Task to carry out
I would like you to restate each record word for word.

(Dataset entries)
__________________________________________________

(** The guard looks at the estimate only when H.264 is an option at all. *)
Definition evaluated (config : ClassifierConfig) (d : Ruling) : bool :=
  negb d.(dc_ctx).(ac_h264_encoder_unavailable) && bool_decide (config.(cc_force_frame_mode) = None)
  && d.(dc_ctx).(ac_supports_h264).
Definition estimate (d : Ruling) : Z := d.(dc_ctx).(ac_bwe_estimate_bps).

(** The guard's flag after a history. *)
Definition guard_was (h : list Ruling) : bool := match h with d :: _ => d.(dc_guard) | [] => false end.
(** Whether a decision pushes the guard away from where it stood. *)
Definition pushes (config : ClassifierConfig) (was : bool) (d : Ruling) : bool :=
  let '(enter_bps, exit_bps) := headroom_thresholds config in
  (0 <? estimate d) && (if was then exit_bps <? estimate d else estimate d <? enter_bps).
(** The evaluations that pushed, without interruption, since the guard last changed. *)
Fixpoint guard_run (config : ClassifierConfig) (h : list Ruling) : list Ruling :=
  match h with
  | [] => []
  | d :: h =>
      if evaluated config d then
        if eqb d.(dc_guard) (guard_was h) && pushes config (guard_was h) d then d :: guard_run config h else []
      else guard_run config h
  end.
(** Since when every evaluation has found a screen without changes. *)
Fixpoint idle_start (config : ClassifierConfig) (h : list Ruling) : option Z :=
  match h with
  | [] => None
  | d :: h => if evaluated config d then if d.(dc_idle) then Some (default d.(dc_now) (idle_start config h)) else None
              else idle_start config h
  end.

(** The last stall in the history, and how long it keeps H.264 out. *)
Fixpoint last_stall (h : list Ruling) : option Z :=
  match h with
  | [] => None
  | d :: h => if bool_decide (d.(dc_reason) = RsStalled) then Some d.(dc_now) else last_stall h
  end.
(** When the newest stretch of H.264 decisions began. *)
Fixpoint stretch_start (h : list Ruling) : option Z :=
  match h with
  | [] => None
  | d :: h => if bool_decide (d.(dc_mode) = FmH264) then Some (default d.(dc_now) (stretch_start h)) else None
  end.
(** Stalls that ended a stretch of H.264, since one lasted for ten seconds. *)
Fixpoint stall_level (h : list Ruling) : Z :=
  match h with
  | [] => 0
  | d :: h =>
      if bool_decide (d.(dc_reason) = RsStalled) then
        if bool_decide (d.(dc_prev) = FmH264) then Z.min U32_SAT (stall_level h + 1) else stall_level h
      else if bool_decide (d.(dc_mode) = FmH264)
              && (H264_STALL_HEALTHY_RESET_US <=? sat_sub d.(dc_now) (default d.(dc_now) (stretch_start h)))
      then 0 else stall_level h
  end.
(** Two seconds, doubled by each of them, at most thirty. *)
Definition backoff (level : Z) : Z := Z.min 30000000 (2000000 * 2 ^ (level - 1)).
Fixpoint holdoff (h : list Ruling) : Z :=
  match h with
  | [] => 0
  | d :: h' =>
      if bool_decide (d.(dc_reason) = RsStalled) then
        match d.(dc_prev) with
        | FmH264 => backoff (stall_level h)
        | FmTileCodec => if holdoff h' =? 0 then 2000000 else holdoff h'
        end
      else holdoff h'
  end.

__________________________________________________

Answer to the problem
(** The guard looks at the estimate only when H.264 is an option at all. *)
Definition evaluated (config : ClassifierConfig) (d : Ruling) : bool :=
  negb d.(dc_ctx).(ac_h264_encoder_unavailable) && bool_decide (config.(cc_force_frame_mode) = None)
  && d.(dc_ctx).(ac_supports_h264).
Definition estimate (d : Ruling) : Z := d.(dc_ctx).(ac_bwe_estimate_bps).

(** The guard's flag after a history. *)
Definition guard_was (h : list Ruling) : bool := match h with d :: _ => d.(dc_guard) | [] => false end.
(** Whether a decision pushes the guard away from where it stood. *)
Definition pushes (config : ClassifierConfig) (was : bool) (d : Ruling) : bool :=
  let '(enter_bps, exit_bps) := headroom_thresholds config in
  (0 <? estimate d) && (if was then exit_bps <? estimate d else estimate d <? enter_bps).
(** The evaluations that pushed, without interruption, since the guard last changed. *)
Fixpoint guard_run (config : ClassifierConfig) (h : list Ruling) : list Ruling :=
  match h with
  | [] => []
  | d :: h =>
      if evaluated config d then
        if eqb d.(dc_guard) (guard_was h) && pushes config (guard_was h) d then d :: guard_run config h else []
      else guard_run config h
  end.
(** Since when every evaluation has found a screen without changes. *)
Fixpoint idle_start (config : ClassifierConfig) (h : list Ruling) : option Z :=
  match h with
  | [] => None
  | d :: h => if evaluated config d then if d.(dc_idle) then Some (default d.(dc_now) (idle_start config h)) else None
              else idle_start config h
  end.

(** The last stall in the history, and how long it keeps H.264 out. *)
Fixpoint last_stall (h : list Ruling) : option Z :=
  match h with
  | [] => None
  | d :: h => if bool_decide (d.(dc_reason) = RsStalled) then Some d.(dc_now) else last_stall h
  end.
(** When the newest stretch of H.264 decisions began. *)
Fixpoint stretch_start (h : list Ruling) : option Z :=
  match h with
  | [] => None
  | d :: h => if bool_decide (d.(dc_mode) = FmH264) then Some (default d.(dc_now) (stretch_start h)) else None
  end.
(** Stalls that ended a stretch of H.264, since one lasted for ten seconds. *)
Fixpoint stall_level (h : list Ruling) : Z :=
  match h with
  | [] => 0
  | d :: h =>
      if bool_decide (d.(dc_reason) = RsStalled) then
        if bool_decide (d.(dc_prev) = FmH264) then Z.min U32_SAT (stall_level h + 1) else stall_level h
      else if bool_decide (d.(dc_mode) = FmH264)
              && (H264_STALL_HEALTHY_RESET_US <=? sat_sub d.(dc_now) (default d.(dc_now) (stretch_start h)))
      then 0 else stall_level h
  end.
(** Two seconds, doubled by each of them, at most thirty. *)
Definition backoff (level : Z) : Z := Z.min 30000000 (2000000 * 2 ^ (level - 1)).
Fixpoint holdoff (h : list Ruling) : Z :=
  match h with
  | [] => 0
  | d :: h' =>
      if bool_decide (d.(dc_reason) = RsStalled) then
        match d.(dc_prev) with
        | FmH264 => backoff (stall_level h)
        | FmTileCodec => if holdoff h' =? 0 then 2000000 else holdoff h'
        end
      else holdoff h'
  end.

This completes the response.